The European Investment Bank (EIB), the European Union's long-term financing institution, announces a global loan totalling EUR 30 million(1) for financing industrial modernisation schemes in Lebanon. The borrower is the Republic of Lebanon and the credit facility is to be managed by the country's central bank, the Banque du Liban. The proceeds will be channelled to private ventures through nine Lebanese commercial banks in the form of medium and long-term loans for modernisation of Lebanon's industrial fabric The intermediary banks are: Banque Audi, Banque de Méditerranée, Banque du Liban et d'Outre-Mer, Banque Libano-Française, Banque Saradar, Byblos Bank, Crédit Libanais, Fransabank and Société Générale Libano-Européenne de Banque.
This is the Bank's fourth loan in Lebanon, bringing aggregate EIB financing in this country under the Euro-Mediterranean Partnership mandate to EUR 180 million. That mandate provides for EIB loans of up to EUR 2 310 million in 12 non-member Mediterranean countries. The funds have now been fully committed and the mandate is due to expire in January 2000.

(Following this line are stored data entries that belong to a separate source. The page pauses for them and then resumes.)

(** * PixelTwin web cloner: a Rocq model of the front end and of the
      extraction / regeneration pipeline

    The front-end code (Next.js / React, TypeScript) is embedded function by
    function: JavaScript strings are sequences of UTF-16 code units, React
    state is a record updated by the setters, handlers that call back or
    fetch return the trace of their calls, and [try]/[catch] is an explicit
    sum of a thrown value and a result.

    The Python back end (capture, consolidation, prompt assembly, generation
    orchestration, validation) is not among the TypeScript sources; module
    [Pipeline] models it from the design specification and says so at each
    definition. *)

From Stdlib Require Import List String Ascii Bool Arith NArith ZArith Lia.
From Stdlib Require Import DecimalString SpecFloat.
Import ListNotations.

Set Implicit Arguments.
Set Warnings "-register-all".


(* ===================================================================== *)
(** ** JavaScript strings *)
(* ===================================================================== *)

Module JS.

(** A JavaScript string is a sequence of UTF-16 code units. *)
Definition char := N.
Definition str := list char.

(** An ASCII literal of the source, one code unit per character.  The
    back quote stands for the double quote U+0022, which the template
    literals of the source contain and which never holds a back quote
    themselves. *)
Definition unit_of_ascii (a : ascii) : char :=
  let n := N_of_ascii a in if N.eqb n 96 then 34%N else n.

Definition lit (s : string) : str := map unit_of_ascii (list_ascii_of_string s).

(** [String.prototype.length]. *)
Definition length (s : str) : nat := List.length s.

(** ECMAScript WhiteSpace and LineTerminator code units, the ones that
    [String.prototype.trim] strips. *)
Definition isWhiteSpace (c : char) : bool :=
  ((9 <=? c) && (c <=? 13) || (c =? 32) || (c =? 160) || (c =? 5760)
   || (8192 <=? c) && (c <=? 8202)
   || (c =? 8232) || (c =? 8233) || (c =? 8239) || (c =? 8287)
   || (c =? 12288) || (c =? 65279))%N.

Fixpoint trimStart (s : str) : str :=
  match s with
  | [] => []
  | c :: s' => if isWhiteSpace c then trimStart s' else s
  end.

Definition trimEnd (s : str) : str := rev (trimStart (rev s)).

Definition trim (s : str) : str := trimEnd (trimStart s).

(** Truthiness of a string: every string but the empty one. *)
Definition truthy (s : str) : bool :=
  match s with [] => false | _ :: _ => true end.

(** [s.substring(0, n)]. *)
Definition substring0 (n : nat) (s : str) : str := firstn n s.

(** ASCII lower-casing of one code unit, as [toLowerCase] acts on it. *)
Definition lowerASCII (c : char) : char :=
  if ((65 <=? c) && (c <=? 90))%N then (c + 32)%N else c.

(** A pattern character of a regular expression with the [i] flag (and
    without the [u] flag) matches an input code unit when both have the
    same canonical form.  For the ASCII pattern characters used here
    that is equality up to ASCII case: a non-ASCII code unit whose upper
    case is ASCII keeps its own canonical form. *)
Definition ci_eq (p c : char) : bool := N.eqb (lowerASCII p) (lowerASCII c).

(** Match the literal pattern [p] case-insensitively at the head of [s]
    and return what follows. *)
Fixpoint eat_ci (p s : str) : option str :=
  match p with
  | [] => Some s
  | a :: p' =>
      match s with
      | [] => None
      | c :: s' => if ci_eq a c then eat_ci p' s' else None
      end
  end.

(** [s] begins with [p] up to ASCII case. *)
Definition starts_with_ci (p s : str) : bool :=
  match eat_ci p s with Some _ => true | None => false end.

(** Decimal rendering of a length, as a template literal interpolates a
    non-negative integer. *)
Definition of_nat (n : nat) : str :=
  lit (NilZero.string_of_uint (Nat.to_uint n)).

End JS.

(* ===================================================================== *)
(** ** The clone form: [CloneForm.handleSubmit] and [UrlForm.handleSubmit] *)
(* ===================================================================== *)

Module CloneForm.

Import JS.

(** [/^https?:\/\//i.test(s)]: [http], then an optional [s] tried first
    by the greedy quantifier, then [://]. *)
Definition has_http_scheme (s : str) : bool :=
  match eat_ci (lit "http") s with
  | None => false
  | Some r =>
      let with_s :=
        match r with
        | c :: r' => ci_eq 115%N c && starts_with_ci (lit "://") r'
        | [] => false
        end in
      with_s || starts_with_ci (lit "://") r
  end.

(** What the handler does to the outside world. *)
Inductive effect :=
| PreventDefault
| OnSubmit (formattedUrl : str).

(** [handleSubmit], with [url] the state of the input field.  The three
    forms of the repository (two skins of [CloneForm], and [UrlForm])
    have the same body. *)
Definition handleSubmit (url : str) : list effect :=
  PreventDefault ::
  (if negb (truthy (trim url)) then []
   else
     let formattedUrl := trim url in
     let formattedUrl :=
       if negb (has_http_scheme formattedUrl)
       then lit "https://" ++ formattedUrl
       else formattedUrl in
     [OnSubmit formattedUrl]).

(** The URLs handed to [onSubmit] during one run of the handler. *)
Definition submitted (url : str) : list str :=
  flat_map (fun e => match e with OnSubmit u => [u] | PreventDefault => [] end)
           (handleSubmit url).

(** A URL that carries its scheme: it begins with [http://] or
    [https://], letters in either case. *)
Definition begins_with_scheme (s : str) : bool :=
  starts_with_ci (lit "http://") s || starts_with_ci (lit "https://") s.

End CloneForm.


(* ===================================================================== *)
(** ** Thrown values and JSON *)
(* ===================================================================== *)

Module Exn.

(** What a [catch] clause receives: an [Error] object, of which the code
    reads the message only, or some other value. *)
Inductive thrown :=
| ErrorObject (message : JS.str)
| OtherValue.

(** A computation that returns or throws; an awaited promise that resolves
    or rejects. *)
Definition result (A : Type) : Type := (thrown + A)%type.

(** [err instanceof Error ? err.message : fallback]. *)
Definition message_or (fallback : JS.str) (err : thrown) : JS.str :=
  match err with
  | ErrorObject m => m
  | OtherValue => fallback
  end.

End Exn.

Module Json.

Import JS.

(** A value that [JSON.parse] can return.  Numbers are IEEE 754 doubles. *)
Inductive value :=
| Null
| Bool (b : bool)
| Number (x : SpecFloat.spec_float)
| Str (s : str)
| Array (items : list value)
| Object (members : list (str * value)).

Fixpoint str_eqb (a b : str) : bool :=
  match a, b with
  | [], [] => true
  | x :: a', y :: b' => N.eqb x y && str_eqb a' b'
  | _, _ => false
  end.

(** The member of name [k] of a parsed object; when the text repeats a
    name, the last member is the one the object holds. *)
Fixpoint member (k : str) (ms : list (str * value)) : option value :=
  match ms with
  | [] => None
  | (k', v) :: ms' =>
      match member k ms' with
      | Some w => Some w
      | None => if str_eqb k k' then Some v else None
      end
  end.

(** Reading the property [k] of a value, by a member access or by a
    destructuring pattern; [None] is [undefined].  Reading from [null]
    throws a [TypeError]; the engine chooses its message, and no handler
    here reads it.  The names read in this program ([url], [detail]) are
    defined by no prototype, so that only objects have them. *)
Definition property (k : str) (v : value) : Exn.result (option value) :=
  match v with
  | Null => inl (Exn.ErrorObject (lit "Cannot read properties of null"))
  | Object ms => inr (member k ms)
  | Bool _ | Number _ | Str _ | Array _ => inr None
  end.

(** Truthiness: [undefined], [null], [false], zeros, [NaN] and the empty
    string are falsy. *)
Definition truthy (v : option value) : bool :=
  match v with
  | None => false
  | Some Null => false
  | Some (Bool b) => b
  | Some (Number (SpecFloat.S754_zero _)) => false
  | Some (Number SpecFloat.S754_nan) => false
  | Some (Number _) => true
  | Some (Str s) => JS.truthy s
  | Some (Array _) => true
  | Some (Object _) => true
  end.

End Json.

(* ===================================================================== *)
(** ** The home page: [Home.handleClone] *)
(* ===================================================================== *)

Module Home.

Import JS.

(** [CloneResponse] of [lib/types]: the fields the components read.  Both
    are read with [?.], so either may be missing at run time. *)
Record CloneResponse := {
  clone_html : option str;
  images : option (list str)
}.

(** The four [useState] cells of the page. *)
Record state := {
  cloneResult : option CloneResponse;
  isLoading : bool;
  error : option str;
  originalUrl : str
}.

Definition setCloneResult (v : option CloneResponse) (s : state) : state :=
  {| cloneResult := v; isLoading := isLoading s; error := error s;
     originalUrl := originalUrl s |}.

Definition setIsLoading (v : bool) (s : state) : state :=
  {| cloneResult := cloneResult s; isLoading := v; error := error s;
     originalUrl := originalUrl s |}.

Definition setError (v : option str) (s : state) : state :=
  {| cloneResult := cloneResult s; isLoading := isLoading s; error := v;
     originalUrl := originalUrl s |}.

Definition setOriginalUrl (v : str) (s : state) : state :=
  {| cloneResult := cloneResult s; isLoading := isLoading s; error := error s;
     originalUrl := v |}.

(** The statements of [handleClone] before the [await]. *)
Definition handleClone_start (url : str) (s : state) : state :=
  setOriginalUrl url (setCloneResult None (setError None (setIsLoading true s))).

(** The [try] / [catch] / [finally] around the awaited [cloneWebsite(url)],
    given how the promise settled. *)
Definition handleClone_settle (settled : Exn.result CloneResponse) (s : state) : state :=
  let s :=
    match settled with
    | inr result => setCloneResult (Some result) s
    | inl err => setError (Some (Exn.message_or (lit "Failed to clone website") err)) s
    end in
  setIsLoading false s.

(** One completed run of [handleClone]; [cloneWebsite] is the API helper
    of [lib/api]. *)
Definition handleClone (cloneWebsite : str -> Exn.result CloneResponse)
    (url : str) (s : state) : state :=
  handleClone_settle (cloneWebsite url) (handleClone_start url s).

(** [handleReset]. *)
Definition handleReset (s : state) : state :=
  setOriginalUrl [] (setError None (setCloneResult None s)).

End Home.

(* ===================================================================== *)
(** ** The API route: [POST] of [app/api/clone/stream/route.ts] *)
(* ===================================================================== *)

Module Route.

Import JS.

(** The argument of the forwarding [fetch].  [body] is the value whose
    [JSON.stringify] is sent. *)
Record FetchRequest := {
  endpoint : str;
  method : str;
  headers : list (str * str);
  body : Json.value
}.

(** What the handler reads of the back end's response. *)
Record BackendResponse := {
  status : nat;
  json : Exn.result Json.value
}.

(** [response.ok]: the status is in the range 200 to 299. *)
Definition ok (r : BackendResponse) : bool :=
  (200 <=? status r) && (status r <=? 299).

(** The incoming request: the handler only awaits [request.json()]. *)
Record NextRequest := {
  request_json : Exn.result Json.value
}.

The European Investment Bank (EIB) was set up in 1958 under the EC Treaty as the Community's lending arm to finance investment projects furthering European Union policy objectives. It helps to implement EU development aid policies towards third countries that have concluded cooperation or association agreements with the Union.This loan brings the total amount advanced from the Bank's own resources in Lebanon since 1993 to EUR 523 million. These funds have been used to support rehabilitation of water supply, sewerage and sewage treatment systems, reconstruction of the electricity transmission and distribution network and renovation and extension of the commercial port of Beirut, the international airport and the civil aviation safety centre. A global loan totalling EUR 30 million for renovation of hotels outside Beirut was arranged with the same banking-sector partners in December 1998. In addition, a further EUR 3 million of risk capital were made available from budgetary funds for the benefit of the private sector.EIB global loans are essentially credit lines extended to financial institutions which then onlend the proceeds in lesser amounts to fund small and medium-scale ventures meeting the Bank's criteria. They are an effective combination of the excellent conditions obtained by the EIB on the world capital markets together with the intermediary bank's on-the-spot contacts and familiarity with the local business environment. Some thirty partner banks have been entrusted with managing the EIB's global loans in the non-member Mediterranean countries which have signed cooperation agreements with the European Union.
(1) EUR 1 = GBP 0.647500, FRF 6.55957, LBP 1 605.00.